Trabalho infantil doméstico atinge mais de 23 mil meninas no Nordeste
Em Alagoas esse tipo de crime vem aumentando nos últimos anos
Aproximadamente 26 mil crianças e adolescente de cinco até 17 anos de idade foram encontradas exercendo trabalho infantil doméstico no Nordeste, no ano de 2019. Em Alagoas, 419 jovens dessa categoria foram identificados.
Os dados foram divulgados no relatório do Fórum Nacional de Prevenção e Erradicação do Trabalho Infantil (FNPETI), divulgado em 2022.
De acordo com os dados publicados, o estado de Alagoas aparece como o 6º estado do Nordeste com o maior número de casos registrados no ano onde a pesquisa foi realizada.
Apesar de não estar nem perto dos primeiros colocados, em 2018 e 2017, o estado ocupava o último lugar, ou seja, há cinco anos Alagoas era o estado do Nordeste com o menor número de casos de trabalho infantil doméstico registrado.
SEXO E RAÇA NO NORDESTE
Além dos dados gerais coletados pelo FNPETI, informações específicas sobre o perfil dessas crianças e adolescentes encontradas no Nordeste também foram divulgados.
De acordo com os dados, a maior parte dessas pessoas eram negras, somando 19.763 em 2019, representando 74,9% do total.
Outro fator a ser levado em consideração é que naquele ano, a maior parte das crianças e dos jovens realizando trabalho infantil eram mulheres, com 23.343 registros, sejam eles de mulheres negras ou brancas.
A baixa frequência na escola também é um fator comum entre a maioria dessas vítimas, acometendo 21.805 do total dessas crianças e adolescentes. Ou seja, 82,6% de todas essas pessoas não estavam tendo acesso à educação de forma adequada.
O PROBLEMA
O trabalho doméstico realizado por crianças e adolescentes faz parte da lista das piores formas de trabalho infantil, por expor crianças e adolescentes a riscos de lesões por esforço repetitivo, exposição a produtos químicos, queimaduras e outras situações de risco.

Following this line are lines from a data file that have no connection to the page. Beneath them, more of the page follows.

Lemma fences_cut_more ks k fs sl gl : Forall fence_ok fs -> Forall (fun f => exists h, snd f = Some h /\ ble h k) fs ->
  fences_cut ks fs sl gl -> fences_cut (ks ++ [k]) fs sl gl.
Proof.
  intros Hok Hall H. induction H as [|fs sl gl f sl' gl' _ IH Hc]; [constructor|]. apply Forall_app in Hok as [Hok Hf]. apply Forall_app in Hall as [Hall Hh].
  apply Forall_cons in Hf as [Hf _]. apply Forall_cons in Hh as [(h & Hh & Hk) _]. constructor; [by apply IH|]. by eapply fence_cut_more.
Qed.

Section slicer.
Context (fs : list Fence) (parts max_keys : Z) (Hfs : fences_sorted fs).

(** The keys so far are those of the fences closed or of none, and those of
    the fence being walked, held cut short. *)
Definition walking (ks : list bytes) (s : Slicer) : Prop := exists pre hk from sl gl j,
  ks = pre ++ hk /\ s = mkSlicer (Some fs) parts max_keys (Z.of_nat j) from (kl_of (map fence_lo hk)) (Zlen ks) sl gl /\
  (hk <> [] -> from = Zlen pre) /\ (j <= length fs)%nat /\ fences_cut ks (take j fs) sl gl /\
  match fs !! j with Some f => Forall (fun k => blt k (fst f)) pre /\ Forall (fun k => in_fence k f) hk | None => hk = [] end.

Lemma closed_past j f g k : fs !! j = Some f -> ble (fst f) k -> g ∈ take j fs -> exists h, snd g = Some h /\ ble h k.
Proof.
  intros Hf Hk [i Hi]%list_elem_of_lookup. apply lookup_take_Some in Hi as [Hi Hij]. destruct Hfs as [Hok Hadj].
  revert f k Hf Hk. induction j as [|j IH]; intros f k Hf Hk; [lia|]. destruct (fs !! j) as [f'|] eqn:E.
  2:{ apply lookup_ge_None in E. apply lookup_lt_Some in Hf. lia. }
  destruct (Hadj j f' f E Hf) as (h & Hh & Hhf). destruct (Nat.eq_dec i j) as [->|].
  - pose proof (eq_trans (eq_sym E) Hi) as [= <-]. exists h. split; [done|]. by eapply ble_trans.
  - apply (IH ltac:(lia) f' k eq_refl). eapply Forall_lookup_1 in Hok; [|exact E]. unfold fence_ok in Hok. rewrite Hh in Hok.
    apply blt_le. eapply blt_le_trans; [exact Hok|]. by eapply ble_trans.
Qed.

Lemma close_fence_spec ks s : ascending ks -> walking ks s -> forall f, fs !! Z.to_nat (sl_fi s) = Some f ->
  match snd f with Some h => True | None => S (Z.to_nat (sl_fi s)) = length fs end ->
  exists s', close_fence s = Some s' /\ walking ks s' /\ sl_fi s' = sl_fi s + 1.
Proof.
  intros Ha (pre & hk & from & sl & gl & j & Hks & -> & Hfrom & Hj & Hcut & Hat) f Hf Hhi. cbn [sl_fi] in *. rewrite Nat2Z.id in Hf, Hhi. rewrite Hf in Hat.
  destruct Hat as [Hpre Hhk]. pose proof Hfs as [Hok Hadj]. pose proof (Forall_lookup_1 _ _ _ _ Hok Hf) as Hfok. pose proof (lookup_lt_Some _ _ _ Hf) as Hlt.
  assert (low_rank ks f = Zlen pre) as Hlow.
  { unfold low_rank. rewrite Hks, below_app, (below_all pre), (below_none hk); [lia|eapply Forall_impl; [exact Hhk|]; by intros k [? _]|done]. }
  assert (high_rank ks f = Zlen ks) as Hhigh.
  { unfold high_rank, fence_ok in *. destruct (snd f) as [h|] eqn:Eh; [|done]. apply below_all. rewrite Hks. apply Forall_app. split.
    - eapply Forall_impl; [exact Hpre|]. intros k Hk. cbv beta in *. by eapply blt_trans.
    - eapply Forall_impl; [exact Hhk|]. intros k [_ Hk]. by rewrite Eh in Hk. }
  unfold close_fence. cbn [sl_fences sl_fi sl_held sl_total sl_slices sl_given sl_parts sl_max_keys sl_from]. cbn [option_bind mbind].
  rewrite (proj2 (get_at_Some fs (Z.of_nat j) f)) by (rewrite Nat2Z.id; split; [lia|done]). cbn [option_bind mbind]. destruct f as [lo hi].
  assert (forall sl' gl', fence_cut ks (lo, hi) sl' gl' -> walking ks (mkSlicer (Some fs) parts max_keys (Z.of_nat j + 1) from kl_new (Zlen ks) (sl ++ sl') (gl ++ gl'))) as Hgo.
  { intros sl' gl' Hc. exists ks, [], from, (sl ++ sl'), (gl ++ gl'), (S j). split; [by rewrite app_nil_r|]. split; [f_equal; lia|]. split; [done|]. split; [lia|].
    split; [rewrite (take_S_r _ _ _ Hf); by constructor|]. destruct (fs !! S j) as [g|] eqn:Eg; [|done]. split; [|done].
    destruct (Hadj j _ _ Hf Eg) as (h & Hh & Hhg). cbn [snd] in Hh. subst hi. unfold fence_ok in Hfok. rewrite Hks. apply Forall_app. split.
    - eapply Forall_impl; [exact Hpre|]. intros k Hk. cbn in *. eapply blt_le_trans; [|exact Hhg]. exact (blt_trans _ _ _ Hk Hfok).
    - eapply Forall_impl; [exact Hhk|]. intros k [_ Hk]. cbn in *. by eapply blt_le_trans. }
  unfold kl_is_empty. rewrite kl_len_of, Zlen_map. destruct (Z.eqb_spec (Zlen hk) 0) as [Hz|Hz].
  - eexists. split; [done|]. split; [|done]. apply Hgo. right. apply Zlen_zero_nil in Hz as ->. rewrite app_nil_r in Hks. rewrite Hlow, Hhigh, Hks. done.
  - pose proof (Zlen_nonneg hk). assert (sorted hk) as Hs.
    { apply ascending_sorted. rewrite Hks in Ha. clear -Ha. revert Ha. induction pre as [|k pre IH]; [done|]. intros [H _]%ascending_cons. by apply IH. }
    destruct (joins_spec hk (Z.max (div_ceil (Zlen hk) (Z.max max_keys 1)) 1) (div_ceil (Zlen hk) (Z.max (div_ceil (Zlen hk) (Z.max max_keys 1)) 1)) ltac:(lia)) as (bounds & Hj' & Hb).
    { unfold div_ceil. apply Z.div_pos; lia. }
    rewrite Hj'. cbn [option_bind mbind]. destruct (cut_by_bounds_spec hk (lo, hi) bounds Hs ltac:(lia) Hhk Hb) as (sl' & gl' & Hc & Ht). rewrite Hc. cbn [option_bind mbind].
    eexists. split; [done|]. split; [|done]. apply Hgo. left. rewrite Hlow, Hhigh. cbn [fst snd] in *. assert (hk <> []) as Hne by (by intros ->). rewrite (Hfrom Hne).
    rewrite Hks, Zlen_app. split; [lia|]. replace (Zlen pre) with (Zlen pre + 0) at 1 by lia. by apply tiles_shift.
Qed.

(** Every fence closed ends at or below [k]. *)
Definition passed (k : bytes) (s : Slicer) : Prop := forall g, g ∈ take (Z.to_nat (sl_fi s)) fs -> exists h, snd g = Some h /\ ble h k.

Definition bump (s : Slicer) : Slicer :=
  mkSlicer (sl_fences s) (sl_parts s) (sl_max_keys s) (sl_fi s) (sl_from s) (sl_held s) (sl_total s + 1) (sl_slices s) (sl_given s).

Lemma last_above ks k x : ascending (ks ++ [k]) -> x ∈ ks -> blt x k.
Proof.
  intros Ha [i Hi]%list_elem_of_lookup. pose proof (lookup_lt_Some _ _ _ Hi). apply (Ha (Z.of_nat i) (Zlen ks)); [unfold Zlen; lia| |by apply get_at_app_mid].
  rewrite get_at_keep by (unfold Zlen; lia). by rewrite get_at_lookup.
Qed.

Lemma ascending_prefix a b : ascending (a ++ b) -> ascending a.
Proof. intros H i j x y Hij Hx Hy. pose proof (get_at_lt _ _ _ Hx). pose proof (get_at_lt _ _ _ Hy). apply (H i j); [done|by rewrite get_at_keep by lia..]. Qed.

Lemma passed_cut ks k s sl gl : passed k s -> fences_cut ks (take (Z.to_nat (sl_fi s)) fs) sl gl -> fences_cut (ks ++ [k]) (take (Z.to_nat (sl_fi s)) fs) sl gl.
Proof.
  intros Hp. apply fences_cut_more; [by apply Forall_take, Hfs|]. apply Forall_forall. exact Hp.
Qed.

Lemma walk_spec fuel ks k s : ascending (ks ++ [k]) -> walking ks s -> passed k s -> (length fs - Z.to_nat (sl_fi s) <= fuel)%nat ->
  exists s1, walk_fences fuel k s = Some s1 /\ walking (ks ++ [k]) (bump s1) /\ passed k s1.
Proof.
  intros Ha. revert s. induction fuel as [|fuel IH]; intros s Hw Hp Hf; pose proof Hw as (pre & hk & from & sl & gl & j & Hks & Hs & Hfrom & Hj & Hcut & Hat).
  all: assert (sl_fi s = Z.of_nat j) as Hfi by (by rewrite Hs). all: assert (Hcut' : fences_cut (ks ++ [k]) (take j fs) sl gl)
    by (pose proof (passed_cut ks k s sl gl Hp) as Hc; rewrite Hfi, Nat2Z.id in Hc; by apply Hc).
  all: assert (sl_fences s = Some fs) as Hsf by (by rewrite Hs). all: unfold passed in Hp; rewrite Hfi, Nat2Z.id in Hp, Hf.
  all: cbn [walk_fences]; rewrite Hsf, Hfi; cbn [default from_option id]; unfold id; rewrite get_at_lookup.
  all: assert (Hstop : hk = [] -> (forall f, fs !! j = Some f -> blt k (fst f)) -> walking (ks ++ [k]) (bump s)).
  1,3: intros -> Hb; rewrite app_nil_r in Hks; exists (ks ++ [k]), [], from, sl, gl, j; split; [by rewrite app_nil_r|]; split;
    [rewrite Hs; unfold bump; cbn; f_equal; rewrite Zlen_app; done|]; split; [done|]; split; [done|]; split; [done|];
    destruct (fs !! j) as [f|] eqn:Ef; [|done]; split; [|done]; rewrite Hks; apply Forall_app; split; [apply Hat|]; apply Forall_singleton; by apply Hb.
  - rewrite (lookup_ge_None_2 fs j) in * by lia. exists s. split; [done|]. split; [|unfold passed; by rewrite Hfi, Nat2Z.id]. by apply Hstop.
  - destruct (fs !! j) as [[lo hi]|] eqn:Ef.
    2:{ exists s. split; [done|]. split; [|unfold passed; by rewrite Hfi, Nat2Z.id]. by apply Hstop. }
    destruct (past k hi) eqn:Ep.
    + destruct hi as [h|]; [|done]. cbn [past] in Ep. destruct (bleb_spec h k) as [Hhk|]; [|done].
      destruct (close_fence_spec ks s (ascending_prefix _ _ Ha) Hw (lo, Some h)) as (s' & Hc & Hw' & Hfi'); [by rewrite Hfi, Nat2Z.id|done|]. rewrite Hc. cbn [option_bind mbind].
      apply IH; [done| |rewrite Hfi', Hfi; lia]. unfold passed. rewrite Hfi', Hfi. replace (Z.to_nat (Z.of_nat j + 1)) with (S j) by lia.
      rewrite (take_S_r _ _ _ Ef). intros g [Hg|Hg%list_elem_of_singleton]%elem_of_app; [by apply Hp|]. subst g. by exists h.
    + apply past_spec in Ep. cbn [fst snd] in Hat. destruct Hat as [Hpre Hhk].
      assert (bltb k lo = negb (Zlen lo =? 0) && bltb k lo) as <-.
      { destruct (Z.eqb_spec (Zlen lo) 0) as [Hz|]; [|done]. apply Zlen_zero_nil in Hz as ->. cbn [negb andb]. destruct (bltb_spec k []) as [H|]; [|done]. by apply blt_nil in H. }
      destruct (bltb_spec k lo) as [Hlo|Hlo].
      * exists s. split; [done|]. split; [|unfold passed; by rewrite Hfi, Nat2Z.id]. apply Hstop; [|intros f [= <-]; done].
        destruct hk as [|x hk]; [done|]. exfalso. apply Forall_cons in Hhk as [[Hx _] _]. cbn [fst] in Hx. apply ble_not_lt in Hx. apply Hx. eapply blt_trans; [|exact Hlo].
        apply (last_above ks k); [done|]. rewrite Hks. apply elem_of_app. right. left.
      * eexists. split; [done|]. split; [|unfold passed; cbn [sl_fi]; by rewrite Nat2Z.id].
        exists pre, (hk ++ [k]), (if kl_is_empty (sl_held s) then sl_total s else sl_from s), sl, gl, j. split; [by rewrite Hks, app_assoc|].
        split; [rewrite Hs; unfold bump; cbn; f_equal; [rewrite kl_push_of; f_equal; by rewrite map_app|rewrite Zlen_app; done]|].
        split; [|split; [done|split; [done|]]].
        -- intros _. rewrite Hs. cbn. unfold kl_is_empty. rewrite kl_len_of, Zlen_map. destruct (Z.eqb_spec (Zlen hk) 0) as [Hz|Hz].
           ++ apply Zlen_zero_nil in Hz as ->. by rewrite Hks, app_nil_r.
           ++ apply Hfrom. by intros ->.
        -- rewrite Ef. split; [done|]. apply Forall_app. split; [done|]. apply Forall_singleton. split; [|done]. cbn [fst]. by apply ble_not_lt.
Qed.

(** The walk's state, and that what it passed it passed by a key. *)
Definition walked (ks : list bytes) (s : Slicer) : Prop := walking ks s /\ forall g, g ∈ take (Z.to_nat (sl_fi s)) fs -> exists h x, snd g = Some h /\ x ∈ ks /\ ble h x.

Lemma push_walked ks k s : ascending (ks ++ [k]) -> walked ks s -> exists s', slicer_push k s = Some s' /\ walked (ks ++ [k]) s'.
Proof.
  intros Ha [Hw Hq]. assert (passed k s) as Hp.
  { intros g Hg. destruct (Hq g Hg) as (h & x & Hh & Hx & Hle). exists h. split; [done|]. apply blt_le. eapply ble_lt_trans; [exact Hle|]. by eapply last_above. }
  destruct (walk_spec (length fs) ks k s Ha Hw Hp) as (s1 & H1 & Hw1 & Hp1); [lia|]. unfold slicer_push.
  pose proof Hw as (pre & hk & from & sl & gl & j & _ & Hs & _). assert (sl_fences s = Some fs) as -> by (by rewrite Hs). rewrite H1. cbn [option_bind mbind].
  eexists. split; [done|]. split; [exact Hw1|]. intros g Hg. destruct (Hp1 g Hg) as (h & Hh & Hle). exists h, k. split; [done|]. split; [|done]. apply elem_of_app. right. by left.
Qed.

Para além de danos físicos, o trabalho infantil doméstico expõe crianças e adolescentes ao abuso sexual e às violências físicas e psicológicas.
O trabalho infantil doméstico, mesmo quando realizado nos próprios lares, viola direitos de crianças e adolescentes à vida, à saúde, à educação, ao lazer e ao brincar, pelas condições em que ele é executado.